# Work item:
Check each line of the records below for the string "filled", then state how many lines contain it, with no other output.

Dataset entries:
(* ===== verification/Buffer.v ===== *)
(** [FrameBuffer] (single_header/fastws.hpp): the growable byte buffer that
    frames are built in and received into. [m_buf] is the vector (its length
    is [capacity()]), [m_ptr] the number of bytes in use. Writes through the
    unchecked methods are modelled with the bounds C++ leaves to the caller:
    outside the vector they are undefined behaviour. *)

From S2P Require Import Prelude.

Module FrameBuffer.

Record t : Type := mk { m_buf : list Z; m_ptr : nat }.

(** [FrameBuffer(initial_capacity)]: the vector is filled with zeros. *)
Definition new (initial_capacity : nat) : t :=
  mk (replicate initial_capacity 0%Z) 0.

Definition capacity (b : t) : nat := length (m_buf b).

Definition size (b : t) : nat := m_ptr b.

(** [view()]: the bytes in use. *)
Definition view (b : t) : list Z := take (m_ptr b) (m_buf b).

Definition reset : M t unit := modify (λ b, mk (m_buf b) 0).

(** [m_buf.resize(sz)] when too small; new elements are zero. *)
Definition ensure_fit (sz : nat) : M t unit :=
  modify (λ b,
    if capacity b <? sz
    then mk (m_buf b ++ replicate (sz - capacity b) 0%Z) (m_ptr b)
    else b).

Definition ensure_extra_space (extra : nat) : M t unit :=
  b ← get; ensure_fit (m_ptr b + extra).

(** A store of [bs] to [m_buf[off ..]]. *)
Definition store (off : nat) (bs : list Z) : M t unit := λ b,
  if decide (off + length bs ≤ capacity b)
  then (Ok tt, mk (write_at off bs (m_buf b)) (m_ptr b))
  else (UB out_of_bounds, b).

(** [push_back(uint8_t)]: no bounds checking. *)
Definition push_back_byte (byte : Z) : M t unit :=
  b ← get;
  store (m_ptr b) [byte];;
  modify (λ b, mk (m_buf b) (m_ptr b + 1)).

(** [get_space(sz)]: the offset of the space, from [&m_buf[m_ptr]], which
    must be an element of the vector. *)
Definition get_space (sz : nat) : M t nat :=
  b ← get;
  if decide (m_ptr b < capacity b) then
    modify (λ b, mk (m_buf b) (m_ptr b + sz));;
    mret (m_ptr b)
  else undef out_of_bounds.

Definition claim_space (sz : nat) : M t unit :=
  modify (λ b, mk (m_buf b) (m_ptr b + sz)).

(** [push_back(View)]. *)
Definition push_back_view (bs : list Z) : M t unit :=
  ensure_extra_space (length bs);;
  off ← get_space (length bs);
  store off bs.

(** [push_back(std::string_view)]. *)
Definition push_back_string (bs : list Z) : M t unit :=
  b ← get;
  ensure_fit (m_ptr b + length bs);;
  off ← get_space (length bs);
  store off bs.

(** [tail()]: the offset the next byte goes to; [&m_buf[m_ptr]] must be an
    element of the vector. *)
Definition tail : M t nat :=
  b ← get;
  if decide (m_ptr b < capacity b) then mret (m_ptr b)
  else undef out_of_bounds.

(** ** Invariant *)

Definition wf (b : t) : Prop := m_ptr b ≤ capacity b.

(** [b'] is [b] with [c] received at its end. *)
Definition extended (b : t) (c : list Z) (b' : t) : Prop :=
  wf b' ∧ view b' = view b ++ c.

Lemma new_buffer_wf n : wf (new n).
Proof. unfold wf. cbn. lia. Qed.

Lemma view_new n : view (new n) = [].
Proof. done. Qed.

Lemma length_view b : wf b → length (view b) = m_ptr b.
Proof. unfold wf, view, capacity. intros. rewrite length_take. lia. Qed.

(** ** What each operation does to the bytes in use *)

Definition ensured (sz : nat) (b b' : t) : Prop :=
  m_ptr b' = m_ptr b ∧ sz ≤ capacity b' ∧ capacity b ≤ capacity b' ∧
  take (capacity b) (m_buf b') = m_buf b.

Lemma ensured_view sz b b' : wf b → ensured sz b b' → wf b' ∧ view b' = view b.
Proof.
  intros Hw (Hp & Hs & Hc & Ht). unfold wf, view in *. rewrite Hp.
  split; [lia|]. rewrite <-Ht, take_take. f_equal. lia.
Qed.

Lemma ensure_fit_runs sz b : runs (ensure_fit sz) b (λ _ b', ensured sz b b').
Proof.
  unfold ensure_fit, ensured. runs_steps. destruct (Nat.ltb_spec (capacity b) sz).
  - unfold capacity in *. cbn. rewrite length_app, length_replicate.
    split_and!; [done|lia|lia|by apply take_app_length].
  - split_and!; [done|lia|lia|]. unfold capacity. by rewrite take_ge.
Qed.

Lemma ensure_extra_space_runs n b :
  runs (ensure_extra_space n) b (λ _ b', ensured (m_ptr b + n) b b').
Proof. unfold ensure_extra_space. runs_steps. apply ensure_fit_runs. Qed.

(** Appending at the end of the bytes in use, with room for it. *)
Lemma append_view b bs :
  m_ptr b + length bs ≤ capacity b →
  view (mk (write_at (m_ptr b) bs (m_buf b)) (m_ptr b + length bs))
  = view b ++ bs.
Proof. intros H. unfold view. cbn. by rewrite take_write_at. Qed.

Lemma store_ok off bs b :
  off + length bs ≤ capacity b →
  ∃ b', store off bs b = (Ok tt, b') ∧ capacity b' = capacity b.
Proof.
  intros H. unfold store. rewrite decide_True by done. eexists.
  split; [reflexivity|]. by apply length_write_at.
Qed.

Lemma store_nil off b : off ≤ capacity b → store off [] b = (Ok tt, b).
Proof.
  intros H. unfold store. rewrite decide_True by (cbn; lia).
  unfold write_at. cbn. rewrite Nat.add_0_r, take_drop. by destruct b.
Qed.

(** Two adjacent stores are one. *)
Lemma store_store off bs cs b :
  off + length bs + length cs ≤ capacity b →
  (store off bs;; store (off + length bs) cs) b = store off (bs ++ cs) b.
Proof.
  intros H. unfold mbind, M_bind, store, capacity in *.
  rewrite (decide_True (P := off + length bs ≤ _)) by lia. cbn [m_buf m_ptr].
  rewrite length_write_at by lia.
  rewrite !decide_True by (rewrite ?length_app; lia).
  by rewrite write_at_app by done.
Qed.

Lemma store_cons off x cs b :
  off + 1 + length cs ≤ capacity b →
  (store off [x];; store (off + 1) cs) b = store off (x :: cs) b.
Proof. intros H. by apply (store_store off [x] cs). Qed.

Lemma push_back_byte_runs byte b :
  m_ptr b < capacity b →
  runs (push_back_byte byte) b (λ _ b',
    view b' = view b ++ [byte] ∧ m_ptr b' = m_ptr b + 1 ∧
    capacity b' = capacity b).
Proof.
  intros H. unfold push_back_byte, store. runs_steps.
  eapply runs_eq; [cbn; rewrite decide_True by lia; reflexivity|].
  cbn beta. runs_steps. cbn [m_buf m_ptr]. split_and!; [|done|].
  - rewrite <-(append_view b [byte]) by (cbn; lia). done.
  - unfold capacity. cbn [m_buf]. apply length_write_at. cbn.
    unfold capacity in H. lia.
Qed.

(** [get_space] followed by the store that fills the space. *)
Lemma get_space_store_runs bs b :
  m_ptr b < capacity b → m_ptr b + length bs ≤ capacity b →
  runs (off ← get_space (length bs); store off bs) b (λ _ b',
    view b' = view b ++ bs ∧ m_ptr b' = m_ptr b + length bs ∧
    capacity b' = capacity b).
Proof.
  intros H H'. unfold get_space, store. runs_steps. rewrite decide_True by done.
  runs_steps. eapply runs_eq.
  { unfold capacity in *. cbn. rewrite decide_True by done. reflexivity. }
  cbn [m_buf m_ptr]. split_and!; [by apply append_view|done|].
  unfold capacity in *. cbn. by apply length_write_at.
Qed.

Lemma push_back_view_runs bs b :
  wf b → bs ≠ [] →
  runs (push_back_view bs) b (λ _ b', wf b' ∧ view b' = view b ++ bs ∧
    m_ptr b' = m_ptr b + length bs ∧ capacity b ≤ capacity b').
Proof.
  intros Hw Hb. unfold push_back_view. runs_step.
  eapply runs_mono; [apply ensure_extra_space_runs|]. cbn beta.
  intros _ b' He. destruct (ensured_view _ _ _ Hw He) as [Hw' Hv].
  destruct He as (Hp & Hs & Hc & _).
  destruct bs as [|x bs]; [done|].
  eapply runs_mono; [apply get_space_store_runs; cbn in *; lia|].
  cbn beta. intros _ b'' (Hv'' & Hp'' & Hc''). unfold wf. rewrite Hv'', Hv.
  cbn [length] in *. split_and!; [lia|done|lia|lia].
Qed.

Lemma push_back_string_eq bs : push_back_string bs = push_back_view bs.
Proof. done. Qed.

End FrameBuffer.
==
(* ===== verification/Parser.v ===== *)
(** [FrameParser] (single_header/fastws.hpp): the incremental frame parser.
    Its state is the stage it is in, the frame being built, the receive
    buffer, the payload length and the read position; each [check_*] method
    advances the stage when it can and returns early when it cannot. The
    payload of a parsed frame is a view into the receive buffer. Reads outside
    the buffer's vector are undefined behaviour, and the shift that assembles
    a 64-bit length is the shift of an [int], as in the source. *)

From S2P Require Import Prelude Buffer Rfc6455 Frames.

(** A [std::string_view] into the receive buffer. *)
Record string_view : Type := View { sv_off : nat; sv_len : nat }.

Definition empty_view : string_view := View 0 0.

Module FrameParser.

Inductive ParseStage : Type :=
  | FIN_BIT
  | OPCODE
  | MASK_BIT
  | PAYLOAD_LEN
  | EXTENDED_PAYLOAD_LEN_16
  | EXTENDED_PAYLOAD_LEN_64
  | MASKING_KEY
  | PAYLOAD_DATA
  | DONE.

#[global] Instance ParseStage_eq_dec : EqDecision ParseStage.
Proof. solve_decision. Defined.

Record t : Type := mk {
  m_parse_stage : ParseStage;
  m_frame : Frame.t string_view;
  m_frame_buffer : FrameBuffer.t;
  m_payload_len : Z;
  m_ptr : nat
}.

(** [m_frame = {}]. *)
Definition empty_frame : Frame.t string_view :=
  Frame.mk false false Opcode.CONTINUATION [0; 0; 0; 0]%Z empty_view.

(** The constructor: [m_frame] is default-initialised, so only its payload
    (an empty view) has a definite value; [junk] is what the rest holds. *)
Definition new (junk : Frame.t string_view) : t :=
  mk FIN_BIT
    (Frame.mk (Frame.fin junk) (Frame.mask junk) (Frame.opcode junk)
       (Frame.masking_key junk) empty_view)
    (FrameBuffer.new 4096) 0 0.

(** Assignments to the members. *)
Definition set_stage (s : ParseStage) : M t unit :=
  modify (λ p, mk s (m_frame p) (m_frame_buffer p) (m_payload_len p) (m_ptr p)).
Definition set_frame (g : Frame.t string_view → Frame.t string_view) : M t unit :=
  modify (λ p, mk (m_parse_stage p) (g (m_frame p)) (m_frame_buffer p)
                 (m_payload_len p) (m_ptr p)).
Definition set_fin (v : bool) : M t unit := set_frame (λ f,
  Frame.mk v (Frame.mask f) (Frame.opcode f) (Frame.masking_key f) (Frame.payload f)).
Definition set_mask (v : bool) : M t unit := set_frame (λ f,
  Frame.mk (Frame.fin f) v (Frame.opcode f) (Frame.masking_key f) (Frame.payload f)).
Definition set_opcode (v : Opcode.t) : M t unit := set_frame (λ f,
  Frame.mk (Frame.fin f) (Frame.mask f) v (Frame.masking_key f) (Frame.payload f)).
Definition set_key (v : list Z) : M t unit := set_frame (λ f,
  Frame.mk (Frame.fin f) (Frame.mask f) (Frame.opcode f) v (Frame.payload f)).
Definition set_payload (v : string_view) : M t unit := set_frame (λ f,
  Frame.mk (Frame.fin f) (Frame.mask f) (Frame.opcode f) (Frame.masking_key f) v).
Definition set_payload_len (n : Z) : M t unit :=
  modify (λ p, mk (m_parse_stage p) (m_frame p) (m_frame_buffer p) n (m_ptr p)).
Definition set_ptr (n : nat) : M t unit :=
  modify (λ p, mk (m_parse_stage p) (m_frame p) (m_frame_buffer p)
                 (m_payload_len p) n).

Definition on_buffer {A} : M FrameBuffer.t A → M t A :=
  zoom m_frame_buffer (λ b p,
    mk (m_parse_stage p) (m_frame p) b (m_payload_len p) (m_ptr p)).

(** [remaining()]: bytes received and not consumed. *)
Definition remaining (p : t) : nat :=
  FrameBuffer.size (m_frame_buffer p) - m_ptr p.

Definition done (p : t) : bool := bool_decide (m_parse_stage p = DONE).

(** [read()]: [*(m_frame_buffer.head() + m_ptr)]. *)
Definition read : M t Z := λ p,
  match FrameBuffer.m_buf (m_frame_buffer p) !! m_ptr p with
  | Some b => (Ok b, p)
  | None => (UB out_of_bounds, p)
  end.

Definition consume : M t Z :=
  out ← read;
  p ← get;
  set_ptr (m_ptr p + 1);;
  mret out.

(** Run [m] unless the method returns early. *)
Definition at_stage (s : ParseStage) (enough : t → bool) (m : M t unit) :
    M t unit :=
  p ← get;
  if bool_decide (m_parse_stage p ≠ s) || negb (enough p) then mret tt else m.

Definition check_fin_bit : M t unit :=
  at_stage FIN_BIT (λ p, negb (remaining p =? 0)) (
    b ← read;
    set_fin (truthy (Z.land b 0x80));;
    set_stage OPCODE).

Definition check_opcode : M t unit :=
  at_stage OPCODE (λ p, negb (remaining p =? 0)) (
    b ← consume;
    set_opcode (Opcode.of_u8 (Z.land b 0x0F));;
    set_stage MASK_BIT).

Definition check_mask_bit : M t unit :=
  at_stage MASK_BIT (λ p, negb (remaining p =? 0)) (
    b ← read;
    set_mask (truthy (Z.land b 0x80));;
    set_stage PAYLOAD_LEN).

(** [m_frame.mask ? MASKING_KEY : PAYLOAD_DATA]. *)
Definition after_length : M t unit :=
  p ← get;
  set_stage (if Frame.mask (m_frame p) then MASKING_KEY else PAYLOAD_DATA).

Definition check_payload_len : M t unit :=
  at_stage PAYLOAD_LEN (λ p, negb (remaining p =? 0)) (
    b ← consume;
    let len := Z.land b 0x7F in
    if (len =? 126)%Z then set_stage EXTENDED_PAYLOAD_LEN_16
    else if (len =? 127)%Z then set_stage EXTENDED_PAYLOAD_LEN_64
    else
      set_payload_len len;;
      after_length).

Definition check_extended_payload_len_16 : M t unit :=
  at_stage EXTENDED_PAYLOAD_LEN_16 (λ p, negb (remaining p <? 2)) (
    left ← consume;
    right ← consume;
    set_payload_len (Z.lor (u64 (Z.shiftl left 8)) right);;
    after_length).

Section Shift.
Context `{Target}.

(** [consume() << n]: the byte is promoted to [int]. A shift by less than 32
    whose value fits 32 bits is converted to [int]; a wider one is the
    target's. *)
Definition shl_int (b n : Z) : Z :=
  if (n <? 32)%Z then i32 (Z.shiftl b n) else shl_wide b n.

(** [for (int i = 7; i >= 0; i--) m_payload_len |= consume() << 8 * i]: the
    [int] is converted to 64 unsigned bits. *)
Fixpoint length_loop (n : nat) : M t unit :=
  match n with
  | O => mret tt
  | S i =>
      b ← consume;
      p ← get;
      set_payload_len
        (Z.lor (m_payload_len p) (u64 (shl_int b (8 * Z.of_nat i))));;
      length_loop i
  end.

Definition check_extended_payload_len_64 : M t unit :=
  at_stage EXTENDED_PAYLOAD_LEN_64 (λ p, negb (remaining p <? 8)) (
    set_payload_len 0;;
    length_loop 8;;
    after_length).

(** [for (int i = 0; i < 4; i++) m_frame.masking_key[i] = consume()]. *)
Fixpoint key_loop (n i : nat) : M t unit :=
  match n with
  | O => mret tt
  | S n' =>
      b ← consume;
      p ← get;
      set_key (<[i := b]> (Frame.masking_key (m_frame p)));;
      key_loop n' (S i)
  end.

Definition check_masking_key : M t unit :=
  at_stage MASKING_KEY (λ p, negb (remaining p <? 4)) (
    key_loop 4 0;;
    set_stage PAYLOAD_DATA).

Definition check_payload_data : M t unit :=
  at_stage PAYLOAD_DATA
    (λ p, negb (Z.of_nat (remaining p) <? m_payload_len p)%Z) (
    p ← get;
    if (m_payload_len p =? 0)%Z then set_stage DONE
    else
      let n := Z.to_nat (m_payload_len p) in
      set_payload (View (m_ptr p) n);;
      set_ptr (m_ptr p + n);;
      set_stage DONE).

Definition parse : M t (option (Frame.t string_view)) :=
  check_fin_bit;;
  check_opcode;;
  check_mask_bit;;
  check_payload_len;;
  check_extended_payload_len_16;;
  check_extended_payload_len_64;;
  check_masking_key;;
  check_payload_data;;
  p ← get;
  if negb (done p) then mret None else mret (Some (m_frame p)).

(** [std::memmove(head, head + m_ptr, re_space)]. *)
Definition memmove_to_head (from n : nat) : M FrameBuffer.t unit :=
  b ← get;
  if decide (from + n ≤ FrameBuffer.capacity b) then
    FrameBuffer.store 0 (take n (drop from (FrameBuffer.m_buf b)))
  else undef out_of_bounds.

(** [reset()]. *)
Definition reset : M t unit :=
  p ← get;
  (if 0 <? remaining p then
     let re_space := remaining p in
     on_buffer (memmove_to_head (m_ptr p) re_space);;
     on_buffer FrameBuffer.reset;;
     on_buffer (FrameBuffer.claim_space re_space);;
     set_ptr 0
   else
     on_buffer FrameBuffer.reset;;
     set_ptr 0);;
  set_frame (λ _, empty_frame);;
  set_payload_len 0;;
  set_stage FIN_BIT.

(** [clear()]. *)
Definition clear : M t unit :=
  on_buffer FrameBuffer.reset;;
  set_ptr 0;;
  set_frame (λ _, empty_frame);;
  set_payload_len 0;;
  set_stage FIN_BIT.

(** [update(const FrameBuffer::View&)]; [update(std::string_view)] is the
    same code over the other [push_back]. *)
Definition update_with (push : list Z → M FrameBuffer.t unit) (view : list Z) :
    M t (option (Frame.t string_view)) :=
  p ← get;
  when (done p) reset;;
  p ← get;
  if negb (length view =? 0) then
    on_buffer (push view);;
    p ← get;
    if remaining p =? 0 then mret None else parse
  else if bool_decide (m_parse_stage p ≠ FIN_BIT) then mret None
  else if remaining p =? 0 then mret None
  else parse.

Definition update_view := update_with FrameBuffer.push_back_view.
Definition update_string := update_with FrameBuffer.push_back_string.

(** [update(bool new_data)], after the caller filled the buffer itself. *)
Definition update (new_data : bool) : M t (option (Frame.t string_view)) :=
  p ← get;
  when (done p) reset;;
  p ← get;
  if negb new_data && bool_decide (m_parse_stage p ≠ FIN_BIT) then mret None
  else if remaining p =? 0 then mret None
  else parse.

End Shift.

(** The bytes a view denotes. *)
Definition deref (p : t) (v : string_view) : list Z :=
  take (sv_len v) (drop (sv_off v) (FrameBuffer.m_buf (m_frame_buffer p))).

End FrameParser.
...
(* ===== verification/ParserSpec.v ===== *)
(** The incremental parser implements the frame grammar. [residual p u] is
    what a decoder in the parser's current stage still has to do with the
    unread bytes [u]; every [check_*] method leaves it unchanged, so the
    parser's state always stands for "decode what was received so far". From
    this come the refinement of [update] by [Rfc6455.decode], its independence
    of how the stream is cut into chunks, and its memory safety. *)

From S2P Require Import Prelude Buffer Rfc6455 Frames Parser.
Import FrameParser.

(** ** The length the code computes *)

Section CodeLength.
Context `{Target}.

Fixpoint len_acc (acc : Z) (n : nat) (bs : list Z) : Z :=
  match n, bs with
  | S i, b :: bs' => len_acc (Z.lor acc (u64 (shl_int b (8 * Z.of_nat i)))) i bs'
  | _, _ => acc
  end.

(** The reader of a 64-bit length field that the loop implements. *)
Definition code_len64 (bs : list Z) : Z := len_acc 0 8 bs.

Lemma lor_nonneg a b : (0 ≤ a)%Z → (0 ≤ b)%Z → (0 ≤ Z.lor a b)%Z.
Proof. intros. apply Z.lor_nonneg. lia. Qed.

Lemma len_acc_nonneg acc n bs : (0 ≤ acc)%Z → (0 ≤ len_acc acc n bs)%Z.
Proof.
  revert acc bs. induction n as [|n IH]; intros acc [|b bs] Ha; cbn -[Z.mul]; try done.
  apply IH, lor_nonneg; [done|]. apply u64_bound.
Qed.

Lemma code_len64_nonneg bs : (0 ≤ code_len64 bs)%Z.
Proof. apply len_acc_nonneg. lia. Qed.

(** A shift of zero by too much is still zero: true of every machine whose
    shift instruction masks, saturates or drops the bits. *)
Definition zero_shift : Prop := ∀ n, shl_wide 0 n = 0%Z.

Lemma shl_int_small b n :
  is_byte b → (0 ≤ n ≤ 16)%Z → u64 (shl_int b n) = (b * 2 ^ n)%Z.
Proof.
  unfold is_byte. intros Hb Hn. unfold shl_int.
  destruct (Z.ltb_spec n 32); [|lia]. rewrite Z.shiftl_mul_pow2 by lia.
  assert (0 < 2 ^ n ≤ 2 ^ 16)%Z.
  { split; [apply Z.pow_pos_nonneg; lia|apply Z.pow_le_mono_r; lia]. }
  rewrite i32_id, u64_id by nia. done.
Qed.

# Response to the exercise:
2